Start of RECORD EXTRACTS
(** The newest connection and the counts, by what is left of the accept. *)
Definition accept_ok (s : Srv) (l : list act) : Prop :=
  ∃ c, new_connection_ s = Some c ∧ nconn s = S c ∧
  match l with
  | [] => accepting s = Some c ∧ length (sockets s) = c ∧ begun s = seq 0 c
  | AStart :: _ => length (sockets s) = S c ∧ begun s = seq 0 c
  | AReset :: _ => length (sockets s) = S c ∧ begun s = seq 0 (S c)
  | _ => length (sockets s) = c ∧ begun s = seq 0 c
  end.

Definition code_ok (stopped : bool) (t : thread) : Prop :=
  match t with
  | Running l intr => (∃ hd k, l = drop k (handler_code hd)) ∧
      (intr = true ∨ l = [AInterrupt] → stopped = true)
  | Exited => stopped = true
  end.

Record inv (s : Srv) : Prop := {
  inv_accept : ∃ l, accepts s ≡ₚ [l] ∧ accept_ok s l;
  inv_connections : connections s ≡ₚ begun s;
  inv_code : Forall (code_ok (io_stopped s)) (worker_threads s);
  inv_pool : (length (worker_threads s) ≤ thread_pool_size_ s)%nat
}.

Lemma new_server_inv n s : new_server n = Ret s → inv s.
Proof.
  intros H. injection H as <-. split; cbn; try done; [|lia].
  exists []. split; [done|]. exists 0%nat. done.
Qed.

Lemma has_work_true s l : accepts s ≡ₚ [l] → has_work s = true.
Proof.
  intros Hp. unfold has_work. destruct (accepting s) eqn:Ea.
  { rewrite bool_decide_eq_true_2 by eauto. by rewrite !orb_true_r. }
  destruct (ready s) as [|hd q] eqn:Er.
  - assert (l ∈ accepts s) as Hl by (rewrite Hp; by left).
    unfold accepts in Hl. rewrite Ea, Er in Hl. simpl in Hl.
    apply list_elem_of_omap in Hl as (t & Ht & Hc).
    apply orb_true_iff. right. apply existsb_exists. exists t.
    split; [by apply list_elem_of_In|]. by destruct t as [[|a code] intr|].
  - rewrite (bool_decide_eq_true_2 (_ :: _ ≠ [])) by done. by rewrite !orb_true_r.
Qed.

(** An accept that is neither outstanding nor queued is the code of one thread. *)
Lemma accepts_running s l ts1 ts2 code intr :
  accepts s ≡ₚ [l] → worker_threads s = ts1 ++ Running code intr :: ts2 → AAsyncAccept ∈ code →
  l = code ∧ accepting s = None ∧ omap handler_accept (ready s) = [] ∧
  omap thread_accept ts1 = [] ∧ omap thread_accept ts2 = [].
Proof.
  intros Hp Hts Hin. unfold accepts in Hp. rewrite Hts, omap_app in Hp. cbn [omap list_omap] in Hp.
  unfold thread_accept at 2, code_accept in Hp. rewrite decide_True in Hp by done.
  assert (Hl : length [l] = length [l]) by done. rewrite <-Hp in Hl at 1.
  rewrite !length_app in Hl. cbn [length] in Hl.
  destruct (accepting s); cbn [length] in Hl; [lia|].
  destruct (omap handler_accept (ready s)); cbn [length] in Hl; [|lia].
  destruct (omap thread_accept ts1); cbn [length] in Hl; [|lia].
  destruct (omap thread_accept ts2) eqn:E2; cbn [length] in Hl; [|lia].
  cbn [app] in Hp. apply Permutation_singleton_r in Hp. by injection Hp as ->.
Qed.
End of RECORD EXTRACTS
Start of RECORD EXTRACTS
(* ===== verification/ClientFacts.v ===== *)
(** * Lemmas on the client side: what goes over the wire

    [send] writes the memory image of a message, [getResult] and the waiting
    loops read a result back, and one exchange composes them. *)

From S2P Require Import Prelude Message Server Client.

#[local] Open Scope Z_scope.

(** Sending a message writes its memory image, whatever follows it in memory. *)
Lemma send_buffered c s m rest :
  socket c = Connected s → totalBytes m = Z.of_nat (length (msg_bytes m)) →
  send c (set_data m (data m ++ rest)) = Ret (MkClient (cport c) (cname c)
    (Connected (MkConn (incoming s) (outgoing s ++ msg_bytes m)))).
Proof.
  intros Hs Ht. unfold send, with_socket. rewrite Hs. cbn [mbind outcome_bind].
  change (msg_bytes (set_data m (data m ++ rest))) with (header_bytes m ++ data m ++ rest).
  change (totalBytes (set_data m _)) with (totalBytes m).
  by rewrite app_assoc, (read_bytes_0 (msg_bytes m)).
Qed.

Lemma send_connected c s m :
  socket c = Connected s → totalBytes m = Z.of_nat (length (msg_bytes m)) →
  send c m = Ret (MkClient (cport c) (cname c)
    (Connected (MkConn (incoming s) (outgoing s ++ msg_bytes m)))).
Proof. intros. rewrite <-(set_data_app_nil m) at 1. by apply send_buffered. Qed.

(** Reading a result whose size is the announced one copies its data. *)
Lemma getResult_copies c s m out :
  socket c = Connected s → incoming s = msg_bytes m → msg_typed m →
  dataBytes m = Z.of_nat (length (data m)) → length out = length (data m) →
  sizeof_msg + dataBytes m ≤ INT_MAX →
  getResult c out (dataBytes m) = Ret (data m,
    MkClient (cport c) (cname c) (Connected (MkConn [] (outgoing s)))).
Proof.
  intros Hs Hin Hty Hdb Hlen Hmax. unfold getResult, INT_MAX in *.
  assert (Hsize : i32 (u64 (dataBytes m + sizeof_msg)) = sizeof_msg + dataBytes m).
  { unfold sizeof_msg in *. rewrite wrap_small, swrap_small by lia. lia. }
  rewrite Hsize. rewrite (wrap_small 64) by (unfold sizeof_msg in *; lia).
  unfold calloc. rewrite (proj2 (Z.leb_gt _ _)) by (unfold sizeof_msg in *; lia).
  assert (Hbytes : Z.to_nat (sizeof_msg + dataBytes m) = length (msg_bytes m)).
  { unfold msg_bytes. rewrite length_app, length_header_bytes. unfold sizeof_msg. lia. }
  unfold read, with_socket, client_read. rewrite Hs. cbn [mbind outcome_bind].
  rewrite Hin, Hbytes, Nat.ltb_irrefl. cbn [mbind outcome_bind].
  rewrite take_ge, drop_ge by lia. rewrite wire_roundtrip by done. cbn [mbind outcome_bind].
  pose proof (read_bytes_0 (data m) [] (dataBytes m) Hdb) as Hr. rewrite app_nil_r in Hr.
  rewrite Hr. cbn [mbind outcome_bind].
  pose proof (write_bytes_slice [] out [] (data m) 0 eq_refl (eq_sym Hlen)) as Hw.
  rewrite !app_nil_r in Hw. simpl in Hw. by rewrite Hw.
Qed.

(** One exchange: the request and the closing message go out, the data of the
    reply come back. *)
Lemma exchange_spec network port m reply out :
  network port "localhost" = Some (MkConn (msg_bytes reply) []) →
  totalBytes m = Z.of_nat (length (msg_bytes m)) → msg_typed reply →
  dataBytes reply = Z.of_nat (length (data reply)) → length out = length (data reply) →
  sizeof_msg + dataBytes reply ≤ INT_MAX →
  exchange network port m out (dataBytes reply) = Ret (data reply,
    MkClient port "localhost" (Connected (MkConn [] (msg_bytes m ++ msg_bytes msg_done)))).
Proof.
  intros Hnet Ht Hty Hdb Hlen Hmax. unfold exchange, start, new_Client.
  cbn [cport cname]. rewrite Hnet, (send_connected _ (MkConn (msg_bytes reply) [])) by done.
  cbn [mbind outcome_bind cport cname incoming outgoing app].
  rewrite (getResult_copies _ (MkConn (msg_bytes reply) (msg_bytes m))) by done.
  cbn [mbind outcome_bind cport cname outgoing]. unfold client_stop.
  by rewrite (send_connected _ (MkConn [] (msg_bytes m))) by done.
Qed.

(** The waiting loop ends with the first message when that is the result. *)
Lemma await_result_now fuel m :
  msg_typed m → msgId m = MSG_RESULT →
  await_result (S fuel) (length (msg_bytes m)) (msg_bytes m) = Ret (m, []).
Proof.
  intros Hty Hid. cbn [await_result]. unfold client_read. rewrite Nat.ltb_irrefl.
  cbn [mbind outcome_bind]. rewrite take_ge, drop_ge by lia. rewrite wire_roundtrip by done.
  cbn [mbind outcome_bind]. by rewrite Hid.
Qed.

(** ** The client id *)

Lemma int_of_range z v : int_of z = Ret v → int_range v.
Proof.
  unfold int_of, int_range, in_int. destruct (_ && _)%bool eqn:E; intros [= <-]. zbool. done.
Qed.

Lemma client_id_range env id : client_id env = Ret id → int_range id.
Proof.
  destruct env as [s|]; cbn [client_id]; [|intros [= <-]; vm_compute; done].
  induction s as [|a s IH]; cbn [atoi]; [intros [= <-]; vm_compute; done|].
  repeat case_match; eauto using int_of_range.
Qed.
End of RECORD EXTRACTS
### WORK TO BE COMPLETED:
Reprint exactly the lines above that start at the one with "(** The newest" and end at the one with "inv_accept : ∃", keeping both and adding none.

### WRITTEN ANSWER:
(** The newest connection and the counts, by what is left of the accept. *)
Definition accept_ok (s : Srv) (l : list act) : Prop :=
  ∃ c, new_connection_ s = Some c ∧ nconn s = S c ∧
  match l with
  | [] => accepting s = Some c ∧ length (sockets s) = c ∧ begun s = seq 0 c
  | AStart :: _ => length (sockets s) = S c ∧ begun s = seq 0 c
  | AReset :: _ => length (sockets s) = S c ∧ begun s = seq 0 (S c)
  | _ => length (sockets s) = c ∧ begun s = seq 0 c
  end.

Definition code_ok (stopped : bool) (t : thread) : Prop :=
  match t with
  | Running l intr => (∃ hd k, l = drop k (handler_code hd)) ∧
      (intr = true ∨ l = [AInterrupt] → stopped = true)
  | Exited => stopped = true
  end.

Record inv (s : Srv) : Prop := {
  inv_accept : ∃ l, accepts s ≡ₚ [l] ∧ accept_ok s l;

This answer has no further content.